# Instructions to follow
Output range, inclusive: from the line containing "[compute_parker_spiral_surface] is embedded" to the line containing "without raising; [np.sin]". Restate those lines from the data below word for word and only those.

[Saved data entries]
= = = = = = =

(** * spacecraft_localizer: frame reconciliation and the Parker spiral surface

    A shallow embedding of the numerical core of the repository:

    - the km -> AU conversion and Earth-offset shift applied to the MMS
      position ([plot_spacecraft_positions] of [psp_plus_mms.py], [main] and
      [analyze_psp_mms_parker] of [psp_plus_mms_plus_parker_spiral.py]);
    - [compute_parker_spiral_surface] of [psp_plus_mms_plus_parker_spiral.py];
    - the interactive reader [get_input] of the same file.

    [compute_parker_spiral_surface] is embedded twice.  [Module Binary64]
    has it on IEEE binary64 numbers, as Python and NumPy run it: the
    operations on Python floats raise where Python raises
    ([ZeroDivisionError], [OverflowError]), [np.linspace] raises on a
    negative count, and the array operations produce infinities and NaNs
    without raising; [np.sin] and [np.cos] are parameters.  What the call
    raises, what it returns and the sign of the field are stated there.
    [Module parker_spiral] has the same lines in exact real arithmetic
    ([R]), where the only exception left is the division by a period or a
    wind speed that is exactly zero: it is the reading in which the formulas
    of the specification are compared with those of the code.  The
    conversions of positions are evaluated in both. *)

From Stdlib Require Import Floats.
From Stdlib Require Import String Ascii Bool NArith List Reals Lra Lia.
Import ListNotations.

Open Scope R_scope.

(** ** Python values shared by the modules *)

(** A position, as the 3-tuples of floats passed around by the scripts. *)
Definition Vec3 : Type := (R * R * R)%type.

(** An exception is identified by the name of its class. *)
Definition exn : Type := string.

(** The outcome of a Python call: an exception raised, or a returned value. *)
Definition Py (A : Type) : Type := (exn + A)%type.

Definition ret {A : Type} (a : A) : Py A := inr a.
Definition raise {A : Type} (e : exn) : Py A := inl e.

Definition bind {A B : Type} (m : Py A) (k : A -> Py B) : Py B :=
  match m with
  | inl e => inl e
  | inr a => k a
  end.

Notation "x <- m ;; k" := (bind m (fun x => k))
  (at level 61, m at next level, right associativity).

(** [a / b] on two Python floats: a zero divisor raises. *)
Definition pydiv (a b : R) : Py R :=
  if Req_dec_T b 0 then raise "ZeroDivisionError"%string else ret (a / b).

(** ** NumPy operations used by the surface model *)

(** A 2-D array, as a list of rows. *)
Definition Grid : Type := list (list R).

(** [np.radians]. *)
Definition radians (deg : R) : R := deg * PI / 180.

(** [np.linspace(start, stop, num)] with the default [endpoint=True]: the
    samples [start + k * step] with [step = (stop - start) / (num - 1)], the
    last one overwritten by [stop]; a single sample is [start]. *)
Definition linspace (start stop : R) (num : nat) : list R :=
  match num with
  | O => []
  | S O => [start]
  | S (S _ as div) =>
      map (fun k => start + INR k * ((stop - start) / INR div)) (seq 0 div)
      ++ [stop]
  end.

(** [np.meshgrid(xs, ys)] with the default [indexing='xy']: both results have
    one row per element of [ys] and one column per element of [xs]. *)
Definition meshgrid (xs ys : list R) : Grid * Grid :=
  (map (fun _ => xs) ys, map (fun y => map (fun _ => y) xs) ys).

(** Elementwise application of a function to one array, and to two arrays
    of the same shape. *)
Definition gmap (f : R -> R) (A : Grid) : Grid := map (map f) A.
(** ** Reading the log *)

Definition ret_of (ev : event) : Z :=
  match ev with
  | EConnect _ _ _ r | EGetsockopt _ _ _ r | EFcntl _ _ _ r
  | ESend _ _ _ r | ERecv _ _ r | EShutdown _ _ r => r
  end.

Definition is_query (ev : event) : Prop :=
  match ev with
  | EGetsockopt _ _ _ _ => True
  | _ => False
  end.

(** The bytes the kernel accepted, over the [send] calls of a log. *)
Definition sent_bytes (evs : list event) : list Z :=
  flat_map (fun ev =>
              match ev with
              | ESend _ data _ r => firstn (Z.to_nat r) data
              | _ => []
              end) evs.

(** The SOCKS4 CONNECT request of the protocol for a port and an address given
    as numbers: version 4, command 1, the port and the address in network
    order, and the empty user id. *)
Definition socks4_connect_request (port ip : Z) : list Z :=
  [0x04; 0x01] ++ be16 port ++ be32 ip ++ [0x00].

(** The attempts on a list of candidates, with the value each one returned. *)
Definition attempts (s : Z) (servers : list addrinfo) (rets : list Z)
  : list event :=
  map (fun ar => EConnect s (Some (ai_addr (fst ar))) (ai_addrlen (fst ar))
                   (snd ar))
    (combine servers rets).

(** A failure of [send] or [recv] that the loops retry. *)
Definition transient (r e : Z) : Prop :=
  r < 0 /\ (e = EINTR \/ e = EAGAIN).

(** What is asked of one iteration of a transfer loop, given the value [r] the
    primitive returned and the [errno] it left: progress by [r] on success, a
    retry of the same transfer on a transient failure, and otherwise no further
    iteration. *)
Definition loop_discipline {C} (advance : Z -> C -> C) (r e : Z) (cur : C)
  (len : Z) (next : step C) : Prop :=
  (0 < r -> next = Again (advance r cur) (len - r))
  /\ (transient r e -> next = Again cur len)
  /\ (r <= 0 -> ~ transient r e ->
      match next with Again _ _ => False | _ => True end).

Definition advance_send (r : Z) (data : list Z) : list Z :=
  skipn (Z.to_nat r) data.

Definition advance_recv (bytes : list Z) (r : Z) (cur : list Z * nat)
  : list Z * nat :=
  (write_at (snd cur) (firstn (Z.to_nat r) bytes) (fst cur),
   (snd cur + Z.to_nat r)%nat).

(** First octet of an IPv4 address held in network byte order. *)
Definition first_octet (host : endianness) (ip : Z) : Z :=
  Z.shiftr (ntohl host ip) 24.

(** The multicast range 224.0.0.0/4. *)
Definition multicast_range (host : endianness) (ip : Z) : Prop :=
  224 <= first_octet host ip <= 239.

(** Whether a [getsockopt] query succeeded and reported [v]. *)
Definition reports (q : Z * Z * Z) (v : Z) : bool :=
  let '(r, opt, optlen) := q in
  negb (r <? 0) && (optlen =? sizeof_int) && (opt =? v).

(** ** Code paths of [connect] *)

Section Paths.

Context {W : Type}.
Variable host : endianness.
Variable os : OS W.
Variable socks_server : list addrinfo.
Variable uninit : list Z.

(** The two socket queries, as [connect] makes them. *)
Definition type_query (s : Z) (st : State W) : (Z * Z * Z) * State W :=
  getsockopt os s SOL_SOCKET SO_TYPE (-1) sizeof_int st.

Definition domain_query (s : Z) (st : State W) : (Z * Z * Z) * State W :=
  getsockopt os s SOL_SOCKET SO_DOMAIN (-1) sizeof_int st.

(** A request that fails a condition of the filter.  The notion of a multicast
    target is a parameter. *)
Inductive ineligible (multicast : Z -> Prop) (s : Z) (_in : option sockaddr)
  (len : Z) (st : State W) : Prop :=
| bad_descriptor : s < 0 -> ineligible multicast s _in len st
| null_address : _in = None -> ineligible multicast s _in len st
| short_address : len < sizeof_sockaddr -> ineligible multicast s _in len st
| wrong_family sa :
    _in = Some sa -> sa_family sa <> AF_INET ->
    ineligible multicast s _in len st
| unspecified_target sa :
    _in = Some sa -> sin_addr sa = INADDR_ANY ->
    ineligible multicast s _in len st
| broadcast_target sa :
    _in = Some sa -> sin_addr sa = INADDR_BROADCAST ->
    ineligible multicast s _in len st
| multicast_target sa :
    _in = Some sa -> multicast (sin_addr sa) ->
    ineligible multicast s _in len st
| loopback_target sa :
    _in = Some sa -> first_octet host (sin_addr sa) = 127 ->
    ineligible multicast s _in len st
| not_stream :
    reports (fst (type_query s st)) SOCK_STREAM = false ->
    ineligible multicast s _in len st
| not_inet_domain :
    reports (fst (domain_query s (snd (type_query s st)))) AF_INET = false ->
    ineligible multicast s _in len st.

(** States reached from [st] by socket queries on [s] alone. *)
Inductive queried (s : Z) (st : State W) : State W -> Prop :=
| queried_none : queried s st st
| queried_more level optname opt optlen st0 q st1 :
    queried s st st0 ->
    getsockopt os s level optname opt optlen st0 = (q, st1) ->
    queried s st st1.

(** Passthrough: the call is handed to the real [connect] with the caller's
    arguments and the [errno] of entry, and nothing but socket queries came
    before. *)
Definition passed_through (s : Z) (_in : option sockaddr) (len : Z)
  (st : State W) (result : option (Z * State W)) : Prop :=
  exists queries st0,
    Forall is_query queries
    /\ trace st0 = trace st ++ queries
    /\ errno st0 = errno st
    /\ result = Some (real_connect os s _in len st0).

= = = = = = =

# Response
    [compute_parker_spiral_surface] is embedded twice.  [Module Binary64]
    has it on IEEE binary64 numbers, as Python and NumPy run it: the
    operations on Python floats raise where Python raises
    ([ZeroDivisionError], [OverflowError]), [np.linspace] raises on a
    negative count, and the array operations produce infinities and NaNs
    without raising; [np.sin] and [np.cos] are parameters.  What the call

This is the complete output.